→ Instructions to follow
Using the data below, return the stretch from the line that contains "candidates are dialable, except" through the line that contains "- Relay front", both included, exactly as it stands and nothing beyond it.

--- Data shown ---

(* ===== verification/Prelude.v ===== *)
(** * Nova Proxy: a verification library of the core

    Nova Proxy is a local HTTP/HTTPS proxy.  A request is matched against rules,
    the rule fixes a mode (direct, transparent, mitm, tls-rf, quic, server, v2ray,
    gas), the mode and the rule fix which addresses are dialled, and the tunnel is
    then handed to a transport.  Around that path stand the configuration (site
    groups, upstreams, DNS nodes, ECH profiles, settings, import and export), an
    automatic router fed by a list of blocked domains, and a pool of measured
    Cloudflare addresses.  This library models that core as executable functions
    translated from the Go sources in [src/proxy], and proves them correct, or
    proves how exactly they are not.

    ** Conventions

    - A Go call returns normally, returns an error, or panics: [outcome] keeps the
      three apart.  Index and slice bounds are checked by [byte_at] and [slice].
    - Strings are Rocq strings of bytes; [GoStrings] models the [strings] package,
      [GoNet] the parts of [net] and [net/netip], [GoBytes] byte slices,
      [Base64] [encoding/base64], [GoText] the searching, cutting and number parsing
      of texts, [GoURL] [net/url].  These are the language's standard library and
      are modelled as far as the sources use them, on ASCII text.
    - State is passed explicitly and records keep the source's field names; an
      update is written [x {{ f := v; g ::= h }}].
    - What the world answers is an argument: the clock ([now]), dials and writes,
      resolvers ([resolver] for DoH, [system_dns]), file saves ([write_result]),
      probes, regular expressions, SHA-256 and the platform's chain verification.
    - The iteration order of Go maps is unspecified: [MapRange] promises only a
      permutation of the entries, and the theorems hold for every instance.
    - A mutex is part of the state where a component misuses it ([CFPool],
      [V2RayManager]): an operation that must wait for a lock nobody releases
      answers [None], and a CONNECT then ends [Blocked].  Elsewhere an operation holds its mutex from
      entry to exit and is one atomic step.
    - Recursion is structural wherever the loop is over a list.  Fuel: [ext_loop]
      gets the number of bytes of the extension block plus one; running out is a
      [Panic], and [parseClientHello_no_panic] excludes it.  [tls_loop] and
      [relay_loop] get the number of bytes the client sent plus one, and every request
      read consumes at least one of them.  [unit_loop] gets 7 divisions by 1024, more than an int
      admits.  [relayHTTP1] and [heartbeatLoop] take a bound on the redirects
      followed, which the source does not have; theorems that give a result hold for
      every bound above zero.  [await_up] and [await_down] ping 30 and 10 times as the
      source does.
      [establish_rounds] gets 2, one round for the rule and one for its fallback
      ([establish_fuel]).  [exchange] takes the depth of nested lookups, of ECH configurations and of the
      addresses of QUIC nodes: [exchange_terminates] says when one level is enough and
      [exchange_diverges] when none is.  [hex_digits]
      gets 16 digits, enough for every 64-bit clock reading, [sort_rounds] the
      length of the list it sorts, and [Errorf_from] the length of the text, of which
      each step reads a byte.

    ** Files, in dependency order

    - [Prelude]: outcomes, notations, tactics, hints, lemmas on lists and Go maps.
    - [GoStrings], [GoNet], [GoBytes]: the standard library of Go.
    - [Types]: data shared by the components ([Rule], [SiteGroup], [Upstream],
      [ECHProfile], [DNSNode], [CloudflareConfig], [TUNConfig]).
    - [Hosts] (proxy.go, [normalizeHost] to [chooseUpstreamSNI]): host names,
      addresses with ports, domain patterns and their scores, DNS modes.
    - [TLSFragment] (tls_fragment.go): the ClientHello parser and the splitting of
      a record; [TLSSession]: [handleTLSFragment] with its fallback, and what a TLS
      receiver reads from the wire.
    - [CFPool] (cf_pool.go): the address pool, each critical section one operation
      on a store of statistics objects shared by a map and a slice.
    - [AutoRouting] (gfwlist.go, auto_routing.go): the blocked-domain list and the
      router with its Cloudflare cache.
    - [Settings] (proxy.go): the settings of [RuleManager], their file and setters.
    - [Rules] (proxy.go): site groups, upstreams, DNS nodes, ECH profiles,
      [buildRules], [matchRule] and the rules file.
    - [ImportConfig] (config.go): export, import and the merge, and the operations of a
      rule manager over its life.
    - [Dial] (proxy.go): [buildDialCandidates] and the two resolutions under it.
    - [Connect] (proxy.go): [handleRequest] and [handleConnect] as a trace of
      events and the transport they end in.
    - [TunFlow] (tun_flow.go): [PlanTUNFlow].
    - [CertVerify] (cert_verify.go): the verification callback of upstream TLS.
    - [Socks5] (proxy.go, [handleSOCKS5] to [socksDirect]): the SOCKS5 greeting and
      request of one connection as reads and writes, and what becomes of the request.
    - [Server] (proxy.go, [Start], [Stop], [serveSOCKS5], hot reload): the server's
      lifecycle as an interleaving of goroutines over the shared proxy state.
    - [Doh] (doh.go, [resolveRuleECHConfig] of proxy.go): the failover exchange,
      the lookups that call back into it, for ECH configurations and for the addresses of
      QUIC nodes, concurrent address lookups.
    - [GasCache], [GasHTTP], [GasPool], [GasRelay], [GasBatch] (gas_relay.go,
      gas_constants.go): the relay through Google Apps Script: its response cache,
      HTTP texts and JSON answers, connection pool with the HTTP/1.1 transport,
      circuit breaker and choice of script, request batching and coalescing.
    - [GasProxy] (gas_relay.go): the local proxy in front of the relay, with the
      loop that reads HTTP requests out of a TLS tunnel.
    - [V2RayConfig] (v2ray_config.go): the configuration of a V2Ray server and the
      parsers of share links; [V2RayCore] (v2ray_manager.go, [GenerateCoreJSON]):
      the configuration handed to the core, as a JSON value;
      [V2RayManager] (v2ray_manager.go): stored configurations, selection,
      subscriptions, life cycle of the core, pings and connection tests.
    - [Forward] (proxy.go, [directConnect], [handleGASConnect], [handleV2RayConnect],
      [handleGASRelayConnect]): the ends of a CONNECT without upstream TLS, with the
      SOCKS5 client and the request loops of the one-port relay.
    - [PlainHTTP] (proxy.go, [handleHTTP], [handleGASRelayHTTP], [handleGASHTTP],
      [handleV2RayHTTP]): requests that are not a CONNECT.
    - [UpstreamTLS] (proxy.go, [GetUConn], [establishUpstreamConn]; doh.go): the
      configuration of upstream TLS, ECH with its refresh and fallback, the
      candidates; what it asks of a resolver is a class that [Doh] is an instance of.
    - [MITM] (proxy.go, [handleMITM], [handleServerMITM], [handleQUICMITM]): the
      interception modes with what their transports do to upstream and QUIC connections,
      the certificates shown to clients and the headers dropped.
    - [CertManager] (cert/cert.go, cert/installer.go): the certificate authority,
      its two files, and the trust stores it is installed in.
    - [PortManager] (port_manager.go): the port to listen on and the processes in
      its way, which are ended with their children.
    - [GasManager] (gas.go, gas_lan.go): configuration, start and stop of the relay
      in interleaved halves, statistics, the scan for Google addresses, rotation.
    - [GasServer] (gas_relay.go, gas.go): the heartbeat with its pings and restarts
      over the relay's client, pool and batches, the standalone server as a step
      relation, the tests of the GAS page and the fallback authority.
    - [ProcMon] (procmon*.go, [trackingListener] of proxy.go): the attribution of
      connections and bytes to processes.
    - [CoreRuntime] (core_runtime.go, core_api.go): the core process, which joins the
      rule manager, the server, the V2Ray manager and the authority behind remote
      calls; a call returns, waits for ever or ends the process ([call_result]).
    - [CoreService] (core_api.go, the log of core_runtime.go): the remote calls with
      their answers, and the core process as a run of events: connections, calls, the
      replies still to be sent, the delayed stop of the TUN device, the end.
    - [CoreClient] (core_client.go): the user interface's client, which starts,
      replaces and calls the core over a world of one core, its files and the cores that
      were left stuck.
    - [SysProxy] (sysproxy_windows.go): the proxy settings of a Windows user, entered,
      saved and restored.
    - [ErrorPage] (error_page.go): the diagnosis of a failed connection, its page and
      the response around it.
    - [Tunnel] (the tunnels of proxy.go, [relayRawTCP] of gas_relay.go): two goroutines
      that copy bytes between two connections, in steps interleaved with the peers', with
      what was read of the connections before they start.
    - [OneConn] (proxy.go, [singleConnListener]): how an interception serves its one
      connection.
    - [LeafCerts] (proxy.go, gas_relay.go): the templates of certificates and the name
      check of a client.

    [Connect] composes [Rules] (matching, twice when the upstream has a rule of its
    own), [AutoRouting] (for hosts no rule covers), [Dial] (candidates) and
    [CFPool] (candidates and reports), the way [handleConnect] calls them.
    [CoreRuntime] composes [Rules], [Settings], [Server], [V2RayManager],
    [CertManager] and [PortManager]; [CoreService] answers calls with it, and
    [CoreClient] makes them.  [GasServer] composes
    [GasRelay], [GasPool] and [GasBatch] into one relay.

    ** What the theorems show

    - Fragmentation: the parser finds the server name of every well-formed
      ClientHello and never indexes out of range; the records written carry exactly
      the handshake and none carries the whole name; each session settles both
      connections, except that a ClientHello whose last extension is the server
      name crashes the handler.
    - Matching: the two domain matchers agree, exact names outrank patterns, the
      first rule of highest score serves, and the rules are those of the enabled
      site groups, with what their fields resolve to, after every history of a manager.
    - Configuration: loading reaches a normal form that a new process loads back,
      successful edits and settings survive a restart, imports account for each rule and
      are idempotent.
    - Pool: an invariant over all interleavings, ranking by latency, terminating
      health checks, and the lock that [ReportFailure] never releases together with
      what it does to a request.
    - Connections: every CONNECT closes or hands over what it opened exactly once;
      candidates are dialable, except those of [resolveSystemDNS] for IPv6.
    - Certificates: the callback accepts exactly the connections its mode describes.
    - Lifecycle: a running server owns its listeners and serving goroutines in every
      interleaving; SOCKS5 requests reach the same handler as CONNECT; and one order
      of failures in which [Stop] waits for ever.
    - DoH: when an exchange ends, when it cannot, for the lookups it needs itself, and how
      two concurrent lookups lose addresses.
    - Relay: the cache refines a list, JSON answers keep the body, the ranges of a
      chunked download tile the file (and why none is ever started), the breaker
      and the number of requests are bounded; every batched or coalesced request is
      accounted for, answered unless a restart dropped it; a healthy network keeps
      the connection pool sound, and how it breaks otherwise.
    - Relay front end: every request of a tunnel is read once, in order.
    - Transports: every connection opened is closed, used only while open but for a tunnel's
      last goroutine, and the client is answered once; the SOCKS5 client and the proxy's own SOCKS5 server
      understand each other and lose no byte, the two layers of the GAS proxy lose
      those read along with the answer; plain HTTP gets what the script answered,
      and under transparent rules is dialled on the TLS port.
    - Tunnels: what arrives is what was sent, in order, but for the bytes that some tunnels
      never get to see, and who is told of the end; a tunnel
      whose goroutines close behind themselves ends, in every interleaving, once a peer
      has finished, and so cuts off the answer to a client that only ended its sending;
      the raw relay closes nothing and can wait for ever.
    - Upstream TLS: connecting ends, falls back once and leaves at most one
      connection; which certificates it accepts, and what the ECH fallback gives away.
    - Interception: both ends and every QUIC connection are closed however it ends, and
      only HTTP/1's transport writes to a closed connection; certificates are made once
      and never renewed; the server mode does not survive its upstream connection.
    - Authority: one made by this program survives every history without failures, and an
      interrupted regeneration leaves a pair that does not belong together.
    - Port: the one found is among ten and was free or its holder, known by its name as one
      of the program's, was ended with its children; the holder may have been a mere client
      of that port elsewhere.
    - Relay manager: it runs exactly when it has a relay and closes every relay it
      replaces, unless a stop falls inside a start; the scan stores an address of
      least latency, which the running relay never uses.
    - Relay upkeep: an outage counts failures modulo five, and with an idle connection
      in the pool ends the process at the second heartbeat; the standalone server
      leaves nothing running when its start returns.
    - Processes: the bytes shown never exceed the server's and belong to the process
      that last held the port; no process ever has a name.
    - Core: a started proxy serves a port near the one asked for, unless the port is
      the core's own, when it ends itself; a restart of the core or its replacement by
      the client loses the mode, the host and the relay.
    - Core process: it listens until it is told to shut down and then ends, unless the
      server's lock or the pool's is stuck, but the answer to that call can be lost; it is told to stop the TUN
      device last of all, but a stop can overtake a later start.
    - Error page: the page is read back whole, shows the error as it is, and only a
      request for the bypass changes what is verified.
    - System proxy: a change is seen at once, and what a restore gives back and loses.
    - V2Ray: share links parse back to the server they were made for, the core's
      configuration sends everything to the server selected, with its credentials and
      stream settings, its rules name declared tags and every link but a Shadowsocks-2022
      one can be run; the selection always names a stored
      configuration; and [StopCore] never returns.

    ** What is not modelled

    The start of processes and of the settings page and the sending of urgent data,
    which are calls of the operating system; the log buffer and the Mihomo manager,
    which are not in the repository.  TLS stacks, QUIC and platform calls stay outside
    as arguments; so do keys, signatures and JSON decoding.  Of the V2Ray manager the
    maps of results for the user interface and the computed rate of a speed test are
    left out, as is the slice that [GetStore] shares with
    the manager. *)

From Stdlib Require Export ZArith Lia Ascii.
From Stdlib Require String.
From stdpp Require Export base gmap strings list sorting pretty numbers.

---

→ Answer space
      candidates are dialable, except those of [resolveSystemDNS] for IPv6.
    - Certificates: the callback accepts exactly the connections its mode describes.
    - Lifecycle: a running server owns its listeners and serving goroutines in every
      interleaving; SOCKS5 requests reach the same handler as CONNECT; and one order
      of failures in which [Stop] waits for ever.
    - DoH: when an exchange ends, when it cannot, for the lookups it needs itself, and how
      two concurrent lookups lose addresses.
    - Relay: the cache refines a list, JSON answers keep the body, the ranges of a
      chunked download tile the file (and why none is ever started), the breaker
      and the number of requests are bounded; every batched or coalesced request is
      accounted for, answered unless a restart dropped it; a healthy network keeps
      the connection pool sound, and how it breaks otherwise.
    - Relay front end: every request of a tunnel is read once, in order.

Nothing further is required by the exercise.